> _EXERCISE PROMPT_
Return the lines below that contain "true".

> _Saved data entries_
----
(* ===== verification/PyText.v ===== *)
(** * Unicode text

    The string operations that the review modules call and that look at
    characters rather than bytes: [str.split()] and [str.strip()] with
    Python's whole set of white space, [str.split("\n")], [str.translate],
    [str.splitlines()] and [re.sub] of white-space runs.  A string is cut into
    its UTF-8 characters first; [chars_concat] puts it back together. *)

From S2P Require Import Prelude PyStr.

(** ** Characters *)

Definition starts_cont (s : string) : bool :=
  match s with String c _ => is_continuation c | EmptyString => false end.

Fixpoint chars (s : string) : list string :=
  match s with
  | EmptyString => []
  | String c s' =>
      match chars s' with
      | [] => [String c ""]
      | w :: ws => if starts_cont w then String c w :: ws else String c "" :: w :: ws
      end
  end.

Fixpoint str_concat (ss : list string) : string :=
  match ss with [] => "" | s :: ss' => s +:+ str_concat ss' end.

(** A white-space character of [str.isspace], by its UTF-8 bytes. *)
Definition bytes3 (a b c : nat) : string :=
  String (ascii_of_nat a) (String (ascii_of_nat b) (String (ascii_of_nat c) "")).
Definition bytes2 (a b : nat) : string := String (ascii_of_nat a) (String (ascii_of_nat b) "").

Definition wide_spaces : list string :=
  [bytes2 194 133; bytes2 194 160; bytes3 225 154 128]
  ++ map (bytes3 226 128) (seq 128 11)
  ++ [bytes3 226 128 168; bytes3 226 128 169; bytes3 226 128 175;
      bytes3 226 129 159; bytes3 227 128 128].

Definition is_space_char (w : string) : bool :=
  match w with
  | String c EmptyString => is_space c
  | _ => bool_decide (w ∈ wide_spaces)
  end.

(** ** [s.split()] and [" ".join(s.split())] *)

Fixpoint words_go (cs : list string) (cur : string) : list string :=
  match cs with
  | [] => if String.eqb cur "" then [] else [cur]
  | c :: cs' =>
      if is_space_char c
      then if String.eqb cur "" then words_go cs' "" else cur :: words_go cs' ""
      else words_go cs' (cur +:+ c)
  end.

Definition words (s : string) : list string := words_go (chars s) "".

Definition collapse_spaces (s : string) : string := str_join " " (words s).

(** ** [s.strip()] *)

Fixpoint drop_spaces (cs : list string) : list string :=
  match cs with
  | c :: cs' => if is_space_char c then drop_spaces cs' else cs
  | [] => []
  end.

Definition text_strip (s : string) : string :=
  str_concat (reverse (drop_spaces (reverse (drop_spaces (chars s))))).

(** [not s.strip()]. *)
Definition is_blank (s : string) : bool := forallb is_space_char (chars s).

(** ** [s.split("\n")] and ["\n".join] *)

Definition NL : ascii := ascii_of_nat 10.
Definition NLs : string := String NL "".

Fixpoint split_lines (s : string) : list string :=
  match s with
  | EmptyString => [""]
  | String c s' =>
      if Ascii.eqb c NL then "" :: split_lines s'
      else match split_lines s' with
           | [] => [String c ""]
           | l :: ls => String c l :: ls
           end
  end.

Definition join_lines (ls : list string) : string := str_join NLs ls.

(** [s.count("\n")]. *)
Fixpoint count_nl (s : string) : nat :=
  match s with
  | EmptyString => 0
  | String c s' => (if Ascii.eqb c NL then 1 else 0) + count_nl s'
  end.

(** The number of lines [s.splitlines()] returns: a break is [\r\n], one of
    [\n \r \v \f \x1c \x1d \x1e] or U+0085, U+2028, U+2029. *)
Definition is_break (w : string) : bool :=
  match w with
  | String c EmptyString =>
      let n := nat_of_ascii c in
      (Nat.leb 10 n && Nat.leb n 13) || (Nat.leb 28 n && Nat.leb n 30)
  | _ => bool_decide (w ∈ [bytes2 194 133; bytes3 226 128 168; bytes3 226 128 169])
  end.

Fixpoint count_splitlines (cs : list string) (pending : bool) : nat :=
  match cs with
  | [] => if pending then 1 else 0
  | c :: cs' =>
      if is_break c then
        match cs' with
        | d :: cs'' =>
            if String.eqb c (String (ascii_of_nat 13) "") && String.eqb d NLs
            then S (count_splitlines cs'' false)
            else S (count_splitlines cs' false)
        | [] => 1
        end
      else count_splitlines cs' true
  end.

Definition splitlines_count (s : string) : nat := count_splitlines (chars s) false.

(** [s.splitlines()]. *)
Fixpoint splitlines_go (cs : list string) (cur : string) : list string :=
  match cs with
  | [] => if String.eqb cur "" then [] else [cur]
  | c :: cs' =>
      if is_break c then
        cur :: match cs' with
               | d :: cs'' =>
                   if String.eqb c (String (ascii_of_nat 13) "") && String.eqb d NLs
                   then splitlines_go cs'' "" else splitlines_go cs' ""
               | [] => []
               end
      else splitlines_go cs' (cur +:+ c)
  end.

Definition splitlines (s : string) : list string := splitlines_go (chars s) "".

(** ** [s.translate(table)] *)

Definition translate (table : string → option string) (s : string) : string :=
  str_concat (map (λ c, default c (table c)) (chars s)).

(** ** [re.sub(r"\s+", " ", s)] *)

Fixpoint collapse_runs_go (cs : list string) (in_run : bool) : string :=
  match cs with
  | [] => ""
  | c :: cs' =>
      if is_space_char c
      then if in_run then collapse_runs_go cs' true else String " " (collapse_runs_go cs' true)
      else c +:+ collapse_runs_go cs' false
  end.

Definition collapse_runs (s : string) : string := collapse_runs_go (chars s) false.

(** ** Lemmas *)

Lemma sapp_assoc a b c : (a +:+ b) +:+ c = a +:+ (b +:+ c).
Proof. induction a as [|x a IH]; [done|]. rewrite !sapp_cons. by rewrite IH. Qed.

Lemma sapp_nil_r a : a +:+ "" = a.
Proof. induction a as [|x a IH]; [done|]. by rewrite sapp_cons, IH. Qed.

Lemma str_concat_app a b : str_concat (a ++ b) = str_concat a +:+ str_concat b.
Proof. induction a as [|x a IH]; simpl; [done|]. by rewrite IH, sapp_assoc. Qed.

Lemma chars_concat s : str_concat (chars s) = s.
Proof.
  induction s as [|c s IH]; simpl; [done|].
  destruct (chars s) as [|w ws] eqn:E.
  - simpl in *. by rewrite <- IH.
  - destruct (starts_cont w); simpl in *; by rewrite <- IH.
Qed.

Lemma chars_ne s w : w ∈ chars s → w ≠ "".
Proof.
  revert w. induction s as [|c s IH]; simpl; intros w; [by intros H%elem_of_nil|].
  destruct (chars s) as [|v vs] eqn:E.
  - by intros ->%list_elem_of_singleton.
  - destruct (starts_cont v); intros [->|H]%elem_of_cons; try done.
    + apply IH. by right.
    + by apply IH.
Qed.

(** Characters after the first one start with a byte that starts a character. *)
Lemma chars_tail_starts s w ws : chars s = w :: ws → Forall (λ v, starts_cont v = false) ws.
Proof.
  revert w ws. induction s as [|c s IH]; simpl; intros w ws; [done|].
  destruct (chars s) as [|v vs] eqn:E; [by intros [= <- <-]|].
  specialize (IH v vs eq_refl).
  destruct (starts_cont v) eqn:Hv; intros [= <- <-]; [done|by constructor].
Qed.

Lemma starts_cont_app a b : a ≠ "" → starts_cont (a +:+ b) = starts_cont a.
Proof. by destruct a. Qed.

Lemma chars_first_starts s w ws : chars s = w :: ws → starts_cont w = starts_cont s.
Proof.
  destruct s as [|c s]; simpl; [done|].
  destruct (chars s) as [|v vs]; [by intros [= <- <-]|].
  destruct (starts_cont v); by intros [= <- <-].
Qed.

(** Cutting a concatenation cuts its parts, unless the second part starts in
    the middle of a character. *)
Lemma chars_app a b : starts_cont b = false → chars (a +:+ b) = chars a ++ chars b.
Proof.
  intros Hb. induction a as [|c a IH]; [done|]. rewrite sapp_cons. cbn [chars]. rewrite IH.
  destruct (chars a) as [|w ws] eqn:Ha; cbn [app].
  - destruct (chars b) as [|v vs] eqn:E; [done|].
    by rewrite (chars_first_starts b v vs E), Hb.
  - by destruct (starts_cont w).
Qed.

Lemma chars_single w s : chars s = w :: [] → s = w.
Proof. intros H. pose proof (chars_concat s) as E. rewrite H in E. simpl in E.
  by rewrite sapp_nil_r in E. Qed.

Lemma chars_char s w : w ∈ chars s → chars w = [w].
Proof.
  revert w. induction s as [|c s IH]; simpl; intros w; [by intros H%elem_of_nil|].
  destruct (chars s) as [|v vs] eqn:E; [by intros ->%list_elem_of_singleton|].
  pose proof (IH v (list_elem_of_here _ _)) as Hv.
  destruct (starts_cont v) eqn:Hc; intros [->|H]%elem_of_cons.
  - cbn [chars]. by rewrite Hv, Hc.
  - apply IH. by right.
  - done.
  - by apply IH.
Qed.

(** *** Words

    A word is a non-empty run of characters that are no white space; a word
    after the first starts with a whole character. *)
Definition solid (w : string) : Prop := Forall (λ c, is_space_char c = false) (chars w).
Definition whole (w : string) : Prop := starts_cont w = false.
Definition good_word (w : string) : Prop := w ≠ "" ∧ solid w.

Lemma solid_snoc cur c :
  solid cur → chars c = [c] → whole c → is_space_char c = false → solid (cur +:+ c).
Proof.
  intros Hs Hc Hw Hn. unfold solid. rewrite chars_app, Hc by done.
  apply Forall_app. split; [done|by repeat constructor].
Qed.

Lemma words_go_head cs cur w ws :
  cur ≠ "" → words_go cs cur = w :: ws → ∃ x, w = cur +:+ x.
Proof.
  revert cur. induction cs as [|c cs IH]; intros cur Hne; simpl.
  - destruct (String.eqb_spec cur ""); [done|]. intros [= <- <-]. exists "".
    by rewrite sapp_nil_r.
  - destruct (is_space_char c).
    + destruct (String.eqb_spec cur ""); [done|]. intros [= <- <-]. exists "".
      by rewrite sapp_nil_r.
    + intros H. destruct (IH (cur +:+ c)) as [x ->]; [by destruct cur|done|].
      exists (c +:+ x). by rewrite sapp_assoc.
Qed.

Lemma words_go_good cs cur :
  Forall (λ c, chars c = [c] ∧ whole c) cs → solid cur →
  Forall good_word (words_go cs cur)
  ∧ Forall whole (if String.eqb cur "" then words_go cs cur else tail (words_go cs cur)).
Proof.
  intros Hcs. revert cur. induction Hcs as [|c cs [Hc Hw] Hcs IH]; intros cur Hcur; simpl.
  - destruct (String.eqb_spec cur ""); simpl; [done|]. split; [|done]. by repeat constructor.
  - destruct (is_space_char c) eqn:Hsp.
    + destruct (IH "") as [H1 H2]; [by constructor|]. simpl in H2.
      destruct (String.eqb_spec cur ""); simpl; [done|]. split; [by constructor|done].
    + destruct (IH (cur +:+ c)) as [H1 H2]; [by apply solid_snoc|]. split; [done|].
      assert (c ≠ "") by (by destruct c).
      assert (Hne : String.eqb (cur +:+ c) "" = false)
        by (apply String.eqb_neq; by destruct cur, c).
      rewrite Hne in H2. destruct (String.eqb_spec cur "") as [->|]; [|done].
      destruct (words_go cs ("" +:+ c)) as [|w ws] eqn:E; [done|]. simpl in H2.
      constructor; [|done].
      destruct (words_go_head _ _ _ _ ltac:(by destruct c) E) as [x ->].
      unfold whole. by destruct c.
Qed.

Lemma words_go_solid cs cs' cur :
  Forall (λ c, is_space_char c = false) cs →
  words_go (cs ++ cs') cur = words_go cs' (cur +:+ str_concat cs).
Proof.
  intros H. revert cur. induction H as [|c cs Hc _ IH]; intros cur; simpl.
  - by rewrite sapp_nil_r.
  - by rewrite Hc, IH, sapp_assoc.
Qed.

Lemma str_join_cons sep w v ws :
  str_join sep (w :: v :: ws) = w +:+ sep +:+ str_join sep (v :: ws).
Proof. done. Qed.

(** Joining words with single spaces and splitting again gives them back. *)
Lemma words_join ws :
  Forall good_word ws → Forall whole (tail ws) → words (str_join " " ws) = ws.
Proof.
  unfold words. induction ws as [|w ws IH]; [done|].
  intros [[Hne Hsol] Hws]%Forall_cons Hwh. simpl in Hwh.
  assert (Heq : String.eqb w "" = false) by (by apply String.eqb_neq).
  destruct ws as [|v ws].
  - simpl. rewrite <- (app_nil_r (chars w)), words_go_solid, chars_concat by done.
    change ("" +:+ w) with w. cbn [words_go]. by rewrite Heq.
  - rewrite str_join_cons, chars_app by done.
    apply Forall_cons in Hwh as [Hv Hwh].
    assert (Hrest : whole (str_join " " (v :: ws))).
    { destruct ws; [done|]. unfold whole. rewrite str_join_cons.
      apply Forall_cons in Hws as [[Hvne _] _]. by rewrite starts_cont_app. }
    rewrite chars_app by done. rewrite words_go_solid, chars_concat by done.
    change (chars " ") with [" "]. change ("" +:+ w) with w.
    cbn [words_go app]. change (is_space_char " ") with true. cbv iota.
    rewrite Heq. f_equal. by apply IH.
Qed.

Lemma words_good s : Forall good_word (words s) ∧ Forall whole (tail (words s)).
Proof.
  unfold words. destruct (chars s) as [|w ws] eqn:E; [done|].
  pose proof (chars_tail_starts s w ws E) as Ht.
  assert (Hall : ∀ v, v ∈ w :: ws → chars v = [v]).
  { intros v Hv. apply (chars_char s). by rewrite E. }
  assert (Hcs : Forall (λ c, chars c = [c] ∧ whole c) ws).
  { apply Forall_forall. intros v Hv. split; [apply Hall; by right|].
    by apply (proj1 (Forall_forall _ _) Ht). }
  pose proof (Hall w (list_elem_of_here _ _)) as Hw. simpl.
  destruct (is_space_char w) eqn:Hsp; change ("" +:+ w) with w.
  - destruct (words_go_good ws "" Hcs) as [H1 H2]; [by constructor|]. simpl in H2.
    split; [done|]. by destruct H2.
  - destruct (words_go_good ws w Hcs) as [H1 H2].
    { unfold solid. rewrite Hw. by repeat constructor. }
    split; [done|]. assert (String.eqb w "" = false) as Hne by (by destruct w).
    by rewrite Hne in H2.
Qed.

(** Normalizing white space twice is normalizing it once. *)
Lemma collapse_spaces_idemp s : collapse_spaces (collapse_spaces s) = collapse_spaces s.
Proof.
  unfold collapse_spaces. destruct (words_good s). by rewrite words_join.
Qed.

Lemma str_length_app a b : String.length (a +:+ b) = String.length a + String.length b.
Proof. induction a as [|c a IH]; [done|]. rewrite sapp_cons. simpl. by rewrite IH. Qed.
----
> _WRITTEN RESPONSE_
      else count_splitlines cs' true
      then if in_run then collapse_runs_go cs' true else String " " (collapse_runs_go cs' true)
    cbn [words_go app]. change (is_space_char " ") with true. cbv iota.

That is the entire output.